Par Jean Baptiste Giraud

Yvan Stefanovitch, auteur du livre "La mafia du recyclage: Entre monopoles, gaspillages et conflits d'intérêts" (Éditions du Rocher), était l'invité de "Bercoff dans tous ses états" le 26 avril 2023 sur Sud Radio.

Yvan Stefanovitch
Yvan Stefanovitch, invité d’André Bercoff dans "Bercoff dans tous ses états” sur Sud Radio.

Comme l’explique Yvan Stefanovitch, en fin de compte, ce sont les ménages qui paient pour le recyclage des emballages en plastique.

 

"Quel que soit le produit, au final c’est le consommateur qui paie pour son recyclage"

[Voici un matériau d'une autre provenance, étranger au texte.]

(** X19.  The records that the Jamia Hamdard adapter collects from the
    school pages are at most five, have pairwise different names of 6 to 79
    characters, and have one of the levels "Master's", "Doctoral",
    "Bachelor's"; no record of the batch it returns has the level
    "Diploma". *)
Theorem hamdard_records (school_links : list (pystr * pystr)) :
  length (hamdard_schools internet school_links []) <= 5
  /\ NoDup (map Course_Name (hamdard_schools internet school_links []))
  /\ Forall (fun c => In (Level c) [u "Master's"; u "Doctoral"; u "Bachelor's"]
                      /\ 5 < length (Course_Name c) < 80)
            (hamdard_schools internet school_links [])
  /\ Forall (fun c => Level c <> u "Diploma")
            (extract_courses_jamia_hamdard internet).
Proof.
  assert (Hempty : hamdard_ok []).
  { repeat split; [cbn [length]; lia | constructor | constructor]. }
  assert (Hok : forall links, hamdard_ok (hamdard_schools internet links [])).
  { intros links. now apply hamdard_schools_ok. }
  destruct (Hok school_links) as (Hlen & Hnd & Hall).
  repeat split; trivial.
  unfold extract_courses_jamia_hamdard. apply pad_courses_forall.
  - match goal with |- Forall _ (hamdard_schools _ ?l _) =>
      destruct (Hok l) as (_ & _ & Hall') end.
    eapply Forall_impl; [|exact Hall'].
    intros c [Hlevel _] Hd. rewrite Hd in Hlevel.
    vm_compute in Hlevel. intuition discriminate.
  - intros n. cbn [placeholder Level]. vm_compute. discriminate.
Qed.

End AdapterFacts.

Section MoreAdapterFacts.
Context `{PyText}.
Variable internet : web.

Lemma NoDup_snoc (A : Type) (l : list A) (x : A) :
  NoDup l -> ~ In x l -> NoDup (l ++ [x]).
Proof.
  intros Hnd Hx. rewrite <- (rev_involutive (l ++ [x])). apply NoDup_rev.
  rewrite rev_app_distr. cbn [rev app]. constructor; [|now apply NoDup_rev].
  intros Hin. apply Hx. now apply in_rev.
Qed.

(** *** JMI *)

Lemma jmi_scan_ok (tags : list node) :
  forall courses seen,
    length courses < 5 ->
    (forall c, In c courses -> In (Course_Name c) seen) ->
    NoDup (map Course_Name courses) ->
    Forall jmi_scanned courses ->
    length (jmi_scan tags courses seen) <= 5
    /\ NoDup (map Course_Name (jmi_scan tags courses seen))
    /\ Forall jmi_scanned (jmi_scan tags courses seen).
Proof.
  induction tags as [|tag tags IH]; intros courses seen Hlen Hseen Hnd Hall;
    cbn [jmi_scan]; [repeat split; trivial; lia|].
  set (text := Soup.get_text_strip [] tag). cbv zeta.
  destruct ((length text <? 8) || (100 <? length text)) eqn:Hsize;
    [now apply IH|].
  apply orb_false_iff in Hsize. destruct Hsize as [H8 H100].
  apply Nat.ltb_ge in H8, H100.
  destruct (any_in programme_keywords (str_lower text)) eqn:Hkw; [|now apply IH].
  destruct (negb (existsb (pystr_eqb text) seen)) eqn:Hfresh.
  - apply negb_true_iff in Hfresh. rewrite existsb_false_iff in Hfresh.
    assert (Hnotin : ~ In text (map Course_Name courses)).
    { intros Hin. apply in_map_iff in Hin. destruct Hin as (c & Hc & Hin).
      specialize (Hfresh _ (Hseen c Hin)). rewrite Hc, pystr_eqb_refl in Hfresh.
      discriminate Hfresh. }
    assert (Hnd' : NoDup (map Course_Name (courses ++ [jmi_course text (str_lower text)]))).
    { rewrite map_app. cbn [map jmi_course Course_Name]. now apply NoDup_snoc. }
    assert (Hall' : Forall jmi_scanned (courses ++ [jmi_course text (str_lower text)])).
    { apply Forall_app. split; [exact Hall|]. constructor; [|constructor].
      unfold jmi_scanned. cbn [jmi_course Level Course_Name Fees Eligibility].
      repeat split; trivial. }
    assert (Hlen' : length (courses ++ [jmi_course text (str_lower text)])
                    = S (length courses))
      by (rewrite length_app; cbn [length]; lia).
    destruct (5 <=? length (courses ++ [jmi_course text (str_lower text)])) eqn:Hfull.
    + repeat split; trivial. lia.
    + apply Nat.leb_gt in Hfull. apply IH; trivial.
      intros c Hc. apply in_app_or in Hc. destruct Hc as [Hc | [<- | []]].
      * right. now apply Hseen.
      * now left.
  - destruct (5 <=? length courses) eqn:Hfull; [apply Nat.leb_le in Hfull; lia|].
    now apply IH.
Qed.

(** X20.  The scan of the JMI page collects at most five records with
    pairwise different names; each has a name of 8 to 100 characters that
    holds a programme keyword, the level given by the order master, PhD,
    diploma, bachelor, and the sentinel as Fees and Eligibility. *)
Theorem jmi_scan_records (tags : list node) :
  length (jmi_scan tags [] []) <= 5
  /\ NoDup (map Course_Name (jmi_scan tags [] []))
  /\ Forall (fun c =>
               Level c = jmi_level (str_lower (Course_Name c))
               /\ 8 <= length (Course_Name c) <= 100
               /\ any_in programme_keywords (str_lower (Course_Name c)) = true
               /\ Fees c = NA /\ Eligibility c = NA)
            (jmi_scan tags [] []).
Proof.
  apply jmi_scan_ok.
  - cbn [length]. lia.
  - intros c [].
  - constructor.
  - constructor.
Qed.

(** *** Harvard *)

Lemma harvard_links_ok (anchors : list node) :
  forall state, Forall concentration_like (fst state) ->
                Forall concentration_like (fst (harvard_links anchors state)).
Proof.
  induction anchors as [|a anchors IH]; intros state Hall; cbn [harvard_links];
    [exact Hall|].
  set (title := strip (get_or [] (Soup.attr (u "title") a))). cbv zeta.
  destruct ((length title <? 5) || (60 <? length title)) eqn:Hsize;
    [now apply IH|].
  apply orb_false_iff in Hsize. destruct Hsize as [H5 H60].
  apply Nat.ltb_ge in H5, H60.
  destruct (_ && _ && _); [|now apply IH].
  apply IH. cbn [fst]. apply Forall_app. split; [exact Hall|].
  constructor; [|constructor].
  unfold concentration_like, concentration. cbn [Level Duration Course_Name Discipline].
  repeat split. exists title. repeat split; trivial.
Qed.

Lemma harvard_items_ok (items : list node) :
  forall state, Forall concentration_like (fst state) ->
                Forall concentration_like (fst (harvard_items items state)).
Proof.
  induction items as [|li items IH]; intros state Hall; cbn [harvard_items];
    [exact Hall|].
  destruct (5 <=? length (fst state)); [exact Hall|].
  apply IH. now apply harvard_links_ok.
Qed.

Lemma harvard_lists_ok (lists : list node) :
  forall state, Forall concentration_like (fst state) ->
                Forall concentration_like (fst (harvard_lists lists state)).
Proof.
  induction lists as [|ul lists IH]; intros state Hall; cbn [harvard_lists];
    [exact Hall|].
  destruct (5 <=? length (fst state)); [exact Hall|].
  apply IH. now apply harvard_items_ok.
Qed.

Lemma with_fees_ok (fees : pystr) (c : course) :
  concentration_like c -> concentration_like (with_fees fees c).
Proof. intros Hc. exact Hc. Qed.

(** X21.  Every record of the Harvard adapter is a concentration, named
    "Concentration in <title>" for a title of 5 to 60 characters, with the
    level "Bachelor's", the duration "4 Years" and the discipline guessed
    from the title, or is a placeholder. *)
Theorem harvard_records :
  Forall (fun c =>
            (Level c = u "Bachelor's" /\ Duration c = u "4 Years"
             /\ exists title,
                  Course_Name c = u "Concentration in " ++ title
                  /\ 5 <= length title <= 60
                  /\ Discipline c = guess_discipline title)
            \/ exists n, c = placeholder (u "Harvard") n)
         (extract_courses_harvard internet).
Proof.
  unfold extract_courses_harvard. cbv zeta.
  apply pad_courses_forall; [|intros n; right; now exists n].
  assert (Hreal : Forall concentration_like
            match get_soup internet (u "https://en.wikipedia.org/wiki/Harvard_College")
                           true with
            | Some wiki_soup =>
              fst (harvard_lists (Soup.find_all [u "ul"] wiki_soup) ([], []))
            | None => []
            end).
  { destruct (get_soup internet (u "https://en.wikipedia.org/wiki/Harvard_College") true);
      [|constructor].
    apply harvard_lists_ok. constructor. }
  assert (Hfees : forall fees cs, Forall concentration_like cs ->
                                  Forall concentration_like (map (with_fees fees) cs)).
  { intros fees cs Hcs. apply Forall_forall. intros c Hc. apply in_map_iff in Hc.
    destruct Hc as (c0 & <- & Hc0). apply with_fees_ok.
    rewrite Forall_forall in Hcs. now apply Hcs. }
  eapply Forall_impl; [intros c Hc; left; exact Hc|].
  destruct (get_soup internet
              (u "https://college.harvard.edu/financial-aid/how-aid-works/cost-attendance")
              true) as [fee_soup|]; [|exact Hreal].
  destruct (found_Fees (extract_details_from_page (Some fee_soup)));
    [now apply Hfees | exact Hreal].
Qed.
(* ===== verification/_CoqProject ===== *)
-Q . S2P
Prelude.v
Coding.v
Status.v
Crc32c.v
Comparator.v
DbFormat.v
Hash.v
Bloom.v
LogFormat.v
LogProofs.v
Iterator.v
Block.v
BlockProofs.v
TwoLevelIterator.v
FilterBlock.v
TableFormat.v
Table.v
TableProofs.v
TableReader.v
TableSpec.v
WriteBatch.v
VersionEdit.v
FileName.v
SkipList.v
MemTable.v
TableGet.v
Cache.v
CacheProofs.v
LruCache.v
CacheSpec.v
Merger.v
DbIter.v
MemEnv.v
Version.v
VersionProofs.v
VersionGet.v
VersionBuilder.v
VersionBuilderProofs.v
FileRefs.v
VersionRefines.v
VersionSet.v
VersionSetProofs.v
VersionSetSafety.v
Manifest.v
ManifestRecover.v
ManifestSafety.v
Compaction.v
DbImpl.v
CompactionDrop.v
TableEnv.v
CompactionRun.v
CompactionSafety.v
ObsoleteFiles.v
Builder.v
MemCompact.v
BuilderProofs.v
FlushSafety.v
DbRecover.v
DbRecoverProofs.v
Writers.v
DbOpen.v
WriterLists.v
WriterProofs.v
WriterSafety.v
(** The checksum does not depend on how the buffer is aligned. *)
Lemma crc32_software_spec addr init_crc data :
  is_u32 init_crc -> bytes_ok data -> blen data < 2 ^ 32 ->
  crc32_software addr init_crc data = crc32c_spec init_crc data.
Proof.
  intros Hc Hok Hlen. unfold crc32_software, crc32c_spec.
  assert (0 <= crc32_software_init addr (blen data) <= blen data) as Hi.
  { unfold crc32_software_init. pose proof (u32_range (u64 (Z.land (u64 (addr + 3)) (2 ^ 64 - 1 - 3) - addr))).
    case_bool; blia. }
  rewrite (u32_small (blen data)), (u32_small (crc32_software_init _ _)) by blia.
  rewrite crc32c_sb8_spec; try done. by apply lxor_range.
Qed.

Lemma Extend_spec init_crc data :
  is_u32 init_crc -> bytes_ok data -> blen data < 2 ^ 32 ->
  Extend init_crc data = crc32c_spec init_crc data.
Proof. apply crc32_software_spec. Qed.

Lemma crc32c_spec_range init_crc data :
  is_u32 init_crc -> bytes_ok data -> is_u32 (crc32c_spec init_crc data).
Proof.
  intros. apply lxor_range; [lia| |done]. apply fold_spec_range; [done|].
  by apply lxor_range.
Qed.

Lemma Extend_range init_crc data :
  is_u32 init_crc -> bytes_ok data -> blen data < 2 ^ 32 -> is_u32 (Extend init_crc data).
Proof. intros. rewrite Extend_spec by done. by apply crc32c_spec_range. Qed.

Lemma crc32c_spec_app c a b : crc32c_spec (crc32c_spec c a) b = crc32c_spec c (a ++ b).
Proof.
  unfold crc32c_spec. rewrite fold_left_app.
  by rewrite Z.lxor_assoc, Z.lxor_nilpotent, Z.lxor_0_r.
Qed.

(** Checksumming in two pieces, as the log writer does with the record type. *)
Lemma Extend_app c a b :
  is_u32 c -> bytes_ok a -> bytes_ok b -> blen a + blen b < 2 ^ 32 ->
  Extend (Extend c a) b = Extend c (a ++ b).
Proof.
  intros. rewrite !Extend_spec; try (done || blia); try (apply bytes_ok_app; done).
  - apply crc32c_spec_app.
  - apply Extend_range; done || blia.
Qed.

Lemma Unmask_Mask crc : is_u32 crc -> Unmask (Mask crc) = crc.
Proof.
  intros Hc. unfold Unmask, Mask. cbv zeta.
  set (q := crc / 2 ^ 15). set (r := crc mod 2 ^ 15).
  assert (crc = q * 2 ^ 15 + r /\ 0 <= r < 2 ^ 15 /\ 0 <= q < 2 ^ 17) as (E & Hr & Hq).
  { subst q r. pose proof (Z.div_mod crc (2 ^ 15)). pose proof (Z.mod_pos_bound crc (2 ^ 15)).
    change (2 ^ 15) with 32768 in *. change (2 ^ 17) with 131072. dlia. }
  rewrite (Z.shiftr_div_pow2 crc 15) by lia. fold q.
  assert (u32 (Z.shiftl crc 17) = Z.shiftl r 17) as ->.
  { rewrite !Z.shiftl_mul_pow2 by lia. unfold u32.
    replace (crc * 2 ^ 17) with (r * 2 ^ 17 + q * 2 ^ 32) by lia.
    rewrite Z.mod_add by lia. apply Z.mod_small. lia. }
  rewrite (lor_shiftl_add q r 17); [|lia|done]. set (rot := q + r * 2 ^ 17).
  assert (u32 (u32 (rot + kMaskDelta) - kMaskDelta) = rot) as ->.
  { unfold u32. rewrite Zminus_mod_idemp_l. replace (rot + kMaskDelta - kMaskDelta) with rot by lia.
    apply Z.mod_small. subst rot. lia. }
  assert (u32 (Z.shiftl rot 15) = Z.shiftl q 15) as ->.
  { rewrite !Z.shiftl_mul_pow2 by lia. unfold u32, rot.
    replace ((q + r * 2 ^ 17) * 2 ^ 15) with (q * 2 ^ 15 + r * 2 ^ 32) by lia.
    rewrite Z.mod_add by lia. apply Z.mod_small. lia. }
  rewrite Z.shiftr_div_pow2 by lia. subst rot. rewrite Z.div_add, Z.div_small by lia.
  rewrite Z.add_0_l, lor_shiftl_add by (lia || done). lia.
Qed.

Lemma Mask_range crc : is_u32 (Mask crc).
Proof. apply u32_range. Qed.
#[export] Hint Resolve Mask_range Extend_range : pebbles.

(** ** Properties *)

(** C38: the slicing-by-8 routine with its eight tables computes the bit-serial
    CRC-32C of the data, whatever the alignment of the buffer, for buffers under
    4 GiB (the routine takes the length as a [uint32_t]). *)
Theorem slicing_by_8_is_crc32c (addr init_crc : Z) (data : bytes)
    (Hc : is_u32 init_crc) (Hd : bytes_ok data) (Hl : blen data < 2 ^ 32) :
  Extend_at addr init_crc data = crc32c_spec init_crc data.
Proof. by apply crc32_software_spec. Qed.

Lemma slicing_by_8_is_crc32c_witness :
  Extend_at 13 0 [49; 50; 51; 52; 53; 54; 55; 56; 57] = 0xE3069283.
Proof.
  rewrite slicing_by_8_is_crc32c; [by vm_compute|done| |done].
  by repeat constructor.
Defined.

(** Masking a checksum for storage loses nothing, and extending the checksum
    of one string by another gives the checksum of their concatenation. *)
Theorem crc_mask_and_extend (c : Z) (a b : bytes)
    (Hc : is_u32 c) (Ha : bytes_ok a) (Hb : bytes_ok b) (Hl : blen a + blen b < 2 ^ 32) :
  Unmask (Mask c) = c /\ Extend (Extend c a) b = Extend c (a ++ b).
Proof. split; [by apply Unmask_Mask|by apply Extend_app]. Qed.

Lemma crc_mask_and_extend_witness :
  Unmask (Mask 3808858755) = 3808858755.
Proof. apply (crc_mask_and_extend 3808858755 [1] [2]); [done|by repeat constructor..|done]. Defined.
Lemma Bytewise_succ_cases pre key :
  Bytewise_FindShortSuccessor_loop pre key = pre ++ key \/
  exists k, (k < length key)%nat /\ at_ key (Z.of_nat k) <> 255 /\
    Bytewise_FindShortSuccessor_loop pre key =
      pre ++ take k key ++ [u8 (at_ key (Z.of_nat k) + 1)].
Proof.
  revert pre. induction key as [|b key IH]; intros pre; cbn [Bytewise_FindShortSuccessor_loop].
  - left. by rewrite app_nil_r.
  - destruct (Z.eqb_spec b 255) as [->|Hb].
    + destruct (IH (pre ++ [255])) as [->|(k & Hk & Hne & ->)].
      * left. by rewrite <- app_assoc.
      * right. exists (S k). rewrite <- !app_assoc. cbn [length take].
        unfold at_ in *. rewrite !Nat2Z.id in *. cbn [nth]. split_and!; [lia|done|done].
    + right. exists O. change (at_ (b :: key) (Z.of_nat 0)) with b. cbn [length].
      split_and!; [lia|done|done].
Qed.

Lemma Bytewise_succ_ok key : bytes_ok key -> bytes_ok (Bytewise_FindShortSuccessor key).
Proof.
  intros Hk. unfold Bytewise_FindShortSuccessor.
  destruct (Bytewise_succ_cases [] key) as [->|(k & _ & _ & ->)]; [done|].
  apply bytes_ok_app. split; [constructor|]. apply bytes_ok_app. split; [auto with pebbles|].
  auto with pebbles.
Qed.

Lemma Bytewise_succ_lower key :
  bytes_ok key -> Slice_compare key (Bytewise_FindShortSuccessor key) <= 0.
Proof.
  intros Hok. unfold Bytewise_FindShortSuccessor. rewrite Slice_compare_lex, sign_le.
  destruct (Bytewise_succ_cases [] key) as [->|(k & Hk & Hne & ->)]; rewrite app_nil_l.
  - by rewrite (proj2 (lex_compare_eq _ _)).
  - pose proof (at_range key (Z.of_nat k) Hok).
    rewrite u8_small by ulia. rewrite lex_compare_bump; [done|done|lia].
Qed.
(* ===== verification/LogProofs.v ===== *)
(** * The write-ahead log: proofs

    What the writer lays out ([emits]), that it stays inside the space it
    reserved, that the reader returns exactly the records written, and what
    happens at the two places where the reservation is wrong. *)

From S2P Require Import Prelude Coding Status Crc32c LogFormat.

Import Writer Reader.

(** ** Arithmetic of block offsets *)

Abbreviation B := kBlockSize (only parsing).
Abbreviation P := (kBlockSize - kHeaderSize) (only parsing).

Ltac klia :=
  change kBlockSize with 32768 in *; change kHeaderSize with 7 in *;
  change (32768 - 7) with 32761 in *; blia.

Lemma land_block x : Z.land x (kBlockSize - 1) = x mod kBlockSize.
Proof. change (kBlockSize - 1) with (Z.ones 15). by rewrite Z.land_ones. Qed.

(** Rounding down to a block below 4 GiB. *)
Lemma land_block_mask x : 0 <= x < 2 ^ 32 -> Z.land x block_mask = x - x mod kBlockSize.
Proof.
  intros Hx.
  assert (Z.land x block_mask = Z.shiftl (Z.shiftr x 15) 15) as ->.
  { apply Z.bits_inj'; intros i Hi. rewrite Z.land_spec.
    change block_mask with (Z.lxor (Z.ones 32) (Z.ones 15)).
    rewrite Z.lxor_spec, !Z.testbit_ones_nonneg by lia.
    destruct (Z.lt_ge_cases i 15).
    - rewrite Z.shiftl_spec_low by lia. repeat case_bool; try lia. apply andb_false_r.
    - rewrite Z.shiftl_spec, Z.shiftr_spec by lia. replace (i - 15 + 15) with i by lia.
      repeat case_bool; try lia; simpl; rewrite ?andb_true_r, ?andb_false_r; [done|].
      by rewrite (testbit_high x 32 i). }
  rewrite Z.shiftl_mul_pow2, Z.shiftr_div_pow2 by lia. change (2 ^ 15) with kBlockSize.
  pose proof (Z.div_mod x kBlockSize). klia.
Qed.

(** ** What a record looks like on disk *)

(** A physical record. *)
Definition frag (t : Z) (p : bytes) : bytes := header t p ++ p.

Lemma header_length t p : length (header t p) = 7%nat.
Proof. done. Qed.
Lemma blen_header t p : blen (header t p) = 7.
Proof. done. Qed.
Lemma blen_frag t p : blen (frag t p) = 7 + blen p.
Proof. unfold frag. by rewrite blen_app. Qed.
#[export] Hint Rewrite blen_header blen_frag : blen.

(** The trailer skipped at [off], and the room of the block after it. *)
Definition skip (off : Z) : Z :=
  if kBlockSize - off mod kBlockSize <? kHeaderSize then kBlockSize - off mod kBlockSize else 0.
Definition room (off : Z) : Z := kBlockSize - (off + skip off) mod kBlockSize.
Definition zeros (n : Z) : bytes := replicate (Z.to_nat n) 0.

(** [emits begin off data bs]: the writer, positioned at [off] with [data] left
    of a record, produces the bytes [bs]. *)
Inductive emits : bool -> Z -> bytes -> bytes -> Prop :=
| emits_last b off d :
    kHeaderSize + blen d <= room off ->
    emits b off d (zeros (skip off) ++ frag (record_type b true) d)
| emits_more b off d bs :
    room off < kHeaderSize + blen d ->
    emits false (off + skip off + room off) (drop (Z.to_nat (room off - kHeaderSize)) d) bs ->
    emits b off d
      (zeros (skip off) ++
       frag (record_type b false) (take (Z.to_nat (room off - kHeaderSize)) d) ++ bs).

Lemma block_mod_range x : 0 <= x mod kBlockSize < kBlockSize.
Proof. apply Z.mod_pos_bound. done. Qed.

Lemma next_block_mod x : (x + (kBlockSize - x mod kBlockSize)) mod kBlockSize = 0.
Proof.
  pose proof (Z.div_mod x kBlockSize ltac:(done)).
  replace (x + (kBlockSize - x mod kBlockSize)) with ((x / kBlockSize + 1) * kBlockSize) by lia.
  by apply Z.mod_mul.
Qed.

Le recyclage du plastique coûte un total de 10 milliards d'euros par an aux Français. "La mécanique est un peu insidieuse. Les lois sur le recyclage ont été passées de manière très discrète. On a fait une loi parce qu’on a inventé en 1978 les bouteilles en plastique. Ça a foutu un bordel terrible, le volume des poubelles a augmenté de 40%. Les collectivités locales n’avaient plus l’argent pour faire ça. On a donc inventé la taxe d’enlèvement des ordures ménagères, ça nous coûte 8 milliards d’euros par an. Et puis, on paie 2 milliards pour le recyclage. En tout, 10 milliards donc. Ce qui est fantastique, c’est que les entreprises ne paient rien."

 


"On a fait une nouvelle loi en 1992 et 1993. Il fallait faire quelque chose, ne pas se contenter de brûler ou enfouir ce plastique. Et puis, même si on ne parlait pas encore de réchauffement climatique, on comprenait que le plastique était nocif. On se dit : 'on va mutualiser les efforts des entreprises, qui vont financer les collectivités locales à hauteur de 80% de la différence'. Car incinérer un déchet ou l’enfouir, ça coûte beaucoup moins cher que de le recycler. Il faut nettoyer le déchet, il faut le dépolluer, il y a plusieurs étapes… c’est très compliqué. Sur les produits d’ameublement et les produits électriques et électroniques, il est écrit : 'vous payez une éco-participation'. Mais, quel que soit le produit, au final c’est le consommateur qui paie."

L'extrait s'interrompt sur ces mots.